Per uno studio di questo tipo, un buon candidato quanto a frequenza, produttività e schematicità è costituito proprio da quel gruppo di costruzioni che abbiamo deciso di analizzare in questo contributo. Si tratta delle costruzioni gerundivali, in cui un gerundio dipende da un verbo parzialmente desemantizzato con significato locativizzante o di movimento. Ci riferiamo alla cosiddetta costruzione continua andare/venire + gerundio e a quella progressiva stare + gerundio (Bertinetto, 1989-90: 29-47):

[1] (a) La folla va aumentando. (b) La nave si viene avvicinando. (c) La ballerina sta danzando.

Oltre alla perfetta compatibilità di questo oggetto di studio con la cornice teorica di riferimento adottata, suscita il nostro interesse la grande diffusione nel dominio romanzo di questo tipo di costruzione, in quanto in tutte le lingue romanze tranne che in rumeno si trova almeno una costruzione gerundivale con un verbo di movimento (Squartini, 1998: 208), mentre costruzioni generalmente gerundivali si trovano anche in lingue appartenenti ad altre famiglie (cf. la costruzione perifrastica inglese to be + V-ing). Le perifrasi verbali dell'italiano, e in particolare quelle gerundivali qui trattate, sono state ampiamente analizzate da vari studiosi, in particolare da Bertinetto e Squartini. Proponiamo qui una rassegna della letteratura su questo argomento, che vada ad esemplificare restrizioni, significato ed evoluzione diacronica delle costruzioni.

3.1. Costruzione o perifrasi?

La prima questione riguarda la delimitazione del concetto di perifrasi.
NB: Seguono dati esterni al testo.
(** The locations a call claims, and the store after it. *)
Definition op_step (o : outbox_op) (s : DeliveryStore) : list nat * DeliveryStore :=
  match o with
  | OpAdd item => ([], (addToOutbox item s).2)
  | OpHydrate item => ([], (hydrateOutboxItem item s).2)
  | OpRemove id => ([], (removeFromOutbox id s).2)
  | OpAttempt id n => ([], updateOutboxItemAttempt id n s)
  | OpClaim w t now => claimReadyOutboxItems w t now s
  | OpReclaim w t now => reclaimStuckItems w t now s
  | OpReleaseExpired t now => ([], (releaseExpiredLeases t now s).2)
  | OpRelease id w => ([], (releaseOutboxItem id w s).2)
  | OpMark id w => ([], (markOutboxItemDelivered id w s).2)
  end.

Fixpoint op_run (os : list outbox_op) (s : DeliveryStore) : list nat * DeliveryStore :=
  match os with
  | [] => ([], s)
  | o :: os => let '(c, s1) := op_step o s in let '(cs, s2) := op_run os s1 in (c ++ cs, s2)
  end.

(** The item at [l] is leased to [w] since [t]. *)
Definition leased (l : nat) (w : string) (t : Z) (s : DeliveryStore) : Prop :=
  ∃ i, heap s !! l = Some i ∧ oi_status i = InFlight ∧ oi_lockedAt i = Some t ∧ oi_lockedBy i = Some w.

(** The call runs before the lease since [t] expires, and does not give it back
    on behalf of [w]. *)
Definition within_lease (w : string) (t : Z) (o : outbox_op) : Prop :=
  match o with
  | OpClaim _ timeout now | OpReclaim _ timeout now | OpReleaseExpired timeout now => now - timeout <= t
  | OpRelease _ w' | OpMark _ w' => w' ≠ w
  | _ => True
  end.

(** ** Lease lemmas *)
Lemma update_where_keep test upd ls h l i :
  h !! l = Some i → test i = false →
  let '(r, h') := update_where test upd ls h in h' !! l = Some i ∧ l ∉ r.
Proof.
  intros Hl Ht. revert h Hl. induction ls as [|x ls IH]; intros h Hl; simpl; [split; [done|apply not_elem_of_nil]|].
  destruct (h !! x) as [j|] eqn:Hx; [|by apply IH].
  destruct (test j) eqn:Hj; [|by apply IH].
  assert (x ≠ l) by congruence. specialize (IH (<[x := upd j]> h)). rewrite lookup_insert_ne in IH by done.
  destruct (update_where test upd ls _) as [r h']. destruct (IH Hl) as [? ?]. split; [done|].
  rewrite not_elem_of_cons. split; [congruence|done].
Qed.

Lemma update_where_hit test upd ls h l i :
  h !! l = Some i → test i = true → l ∈ ls → (∀ j, upd (upd j) = upd j) →
  let '(r, h') := update_where test upd ls h in h' !! l = Some (upd i) ∧ l ∈ r.
Proof.
  intros Hl Ht Hin Hidem. revert h Hl Hin. induction ls as [|x ls IH]; intros h Hl Hin; [by apply not_elem_of_nil in Hin|].
  assert (∀ h, h !! l = Some (upd i) → let '(r, h') := update_where test upd ls h in h' !! l = Some (upd i)) as Hdone.
  { clear -Hidem. intros h. revert h. induction ls as [|y ls IH]; intros h Hl; simpl; [done|].
    destruct (h !! y) as [j|] eqn:Hy; [|by apply IH]. destruct (test j); [|by apply IH].
    specialize (IH (<[y := upd j]> h)). destruct (update_where test upd ls _) as [r h']. apply IH.
    destruct (decide (y = l)) as [->|]; [|by rewrite lookup_insert_ne].
    rewrite lookup_insert_eq. f_equal. rewrite Hl in Hy. simplify_eq. apply Hidem. }
  simpl. apply elem_of_cons in Hin as [->|Hin].
  - rewrite Hl, Ht. specialize (Hdone (<[x := upd i]> h) ltac:(by rewrite lookup_insert_eq)).
    destruct (update_where test upd ls _) as [r h']. split; [done|left].
  - destruct (h !! x) as [j|] eqn:Hx; [|by apply IH]. destruct (test j) eqn:Hj; [|by apply IH].
    destruct (decide (x = l)) as [->|Hne].
    + rewrite Hl in Hx. injection Hx as <-. specialize (Hdone (<[l := upd i]> h) ltac:(by rewrite lookup_insert_eq)).
      destruct (update_where test upd ls _) as [r h']. split; [done|left].
    + specialize (IH (<[x := upd j]> h)). rewrite lookup_insert_ne in IH by done.
      destruct (update_where test upd ls _) as [r h']. destruct (IH Hl Hin). split; [done|by right].
Qed.

Lemma leased_not_expired i t window :
  oi_lockedAt i = Some t → window <= t → lease_expired window i = false.
Proof. intros Ht Hw. unfold lease_expired. rewrite Ht. cmp; [lia|]. apply andb_false_r. Qed.

(** A call within the lease leaves the item leased and does not claim it. *)
Lemma op_step_leased o l w t s :
  leased l w t s → within_lease w t o → leased l w t (op_step o s).2 ∧ l ∉ (op_step o s).1.
Proof.
  intros (i & Hl & Hst & Hat & Hby) Hw.
  assert (∀ x, heap s !! x = None → x ≠ l) as Hfresh by (intros x Hx ->; congruence).
  assert (∀ item, leased l w t (enqueue item s)) as Henq.
  { intros item. exists i. splits; try done. unfold enqueue. simpl. rewrite lookup_insert_ne; [done|].
    apply Hfresh. apply not_elem_of_dom, is_fresh. }
  destruct o as [item|item|id|id n|w' timeout now|w' timeout now|timeout now|id w'|id w']; simpl in *.
  - split; [apply Henq|apply not_elem_of_nil].
  - split; [apply Henq|apply not_elem_of_nil].
  - split; [|apply not_elem_of_nil]. unfold removeFromOutbox. destruct (lookup_item id s) as [[x j]|]; simpl; by exists i.
  - split; [|apply not_elem_of_nil]. unfold updateOutboxItemAttempt, lookup_item.
    destruct (jm_get id (outbox s)) as [x|]; [|by exists i]. destruct (heap s !! x) as [j|] eqn:Hx; [|by exists i].
    destruct (decide (x = l)) as [->|].
    + rewrite Hl in Hx. injection Hx as <-. exists (set_attempts n i). simpl. by rewrite lookup_insert_eq.
    + exists i. simpl. by rewrite lookup_insert_ne.
  - unfold claimReadyOutboxItems.
    assert (claimable now timeout i = false) as Hc.
    { unfold claimable. rewrite (leased_not_expired i t) by done. rewrite Hst. by rewrite andb_false_r. }
    pose proof (update_where_keep _ (lock_item now w') (mjoin ((λ p, queue p s) <$> priorities)) _ _ _ Hl Hc) as Hk.
    destruct (update_where _ _ _ _) as [r h']. destruct Hk. split; [by exists i|done].
  - unfold reclaimStuckItems.
    pose proof (update_where_keep _ (lock_item now w') ((outbox s).*2) _ _ _ Hl
      (leased_not_expired i t (now - timeout) Hat Hw)) as Hk.
    destruct (update_where _ _ _ _) as [r h']. destruct Hk. split; [by exists i|done].
  - unfold releaseExpiredLeases.
    pose proof (update_where_keep _ unlock_item ((outbox s).*2) _ _ _ Hl
      (leased_not_expired i t (now - timeout) Hat Hw)) as Hk.
    destruct (update_where _ _ _ _) as [r h']. destruct Hk. split; [by exists i|apply not_elem_of_nil].
  - split; [|apply not_elem_of_nil]. unfold releaseOutboxItem, lookup_item.
    destruct (jm_get id (outbox s)) as [x|]; [|by exists i]. destruct (heap s !! x) as [j|] eqn:Hx; [|by exists i].
    case_bool_decide as Hb; simpl; [|by exists i].
    exists i. simpl. rewrite lookup_insert_ne; [done|]. intros ->. congruence.
  - split; [|apply not_elem_of_nil]. unfold markOutboxItemDelivered, lookup_item.
    destruct (jm_get id (outbox s)) as [x|]; [|by exists i]. destruct (heap s !! x) as [j|] eqn:Hx; [|by exists i].
    case_bool_decide as Hb; simpl; [|by exists i].
    exists i. simpl. rewrite lookup_insert_ne; [done|]. intros ->. congruence.
Qed.

Lemma op_run_leased os l w t s :
  leased l w t s → Forall (within_lease w t) os → leased l w t (op_run os s).2 ∧ l ∉ (op_run os s).1.
Proof.
  revert s. induction os as [|o os IH]; intros s Hl Hw; simpl; [split; [done|apply not_elem_of_nil]|].
  apply Forall_cons_iff in Hw as [Ho Hw]. destruct (op_step_leased o l w t s Hl Ho) as [Hl1 Hn].
  destruct (op_step o s) as [c s1]. simpl in *. specialize (IH s1 Hl1 Hw).
  destruct (op_run os s1) as [cs s2]. simpl in *. destruct IH. split; [done|]. by rewrite not_elem_of_app.
Qed.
Bertinetto (1989- 90: 27-28) intende con questa denominazione una struttura linguistica caratterizzata da alcune proprietà che la riguardano a livello globale: integrazione semantica dei suoi costituenti, struttura morfologica propria, determinate restrizioni sui modificatori ammessi, fenomeni di generalizzazione sul piano lessicale, una certa rilevanza tempo- aspettuale. Vista la mancanza di un quadro di riferimento ampiamente condiviso circa lo statuto di quest'oggetto, preferiamo assumere il concetto di costruzione proprio della Construction Grammar e alla luce di questo quadro teorico possiamo sostituire in questa trattazione il termine perifrasi con costruzione, riallacciandoci a tutti quei lavori che trovano nella Construction Grammar un valido sfondo teorico di riferimento. Dove useremo l'espressione perifrasi a scopo di variatio o in continuità con la bibliografia esistente, essa sarà intesa nel medesimo senso del termine costruzione, che va ad identificare “any linguistic pattern, where some aspects of its form or function is not strictly predictable from its component parts or from other constructions, or fully predictable with sufficient frequency” (Goldberg, 2006: 5).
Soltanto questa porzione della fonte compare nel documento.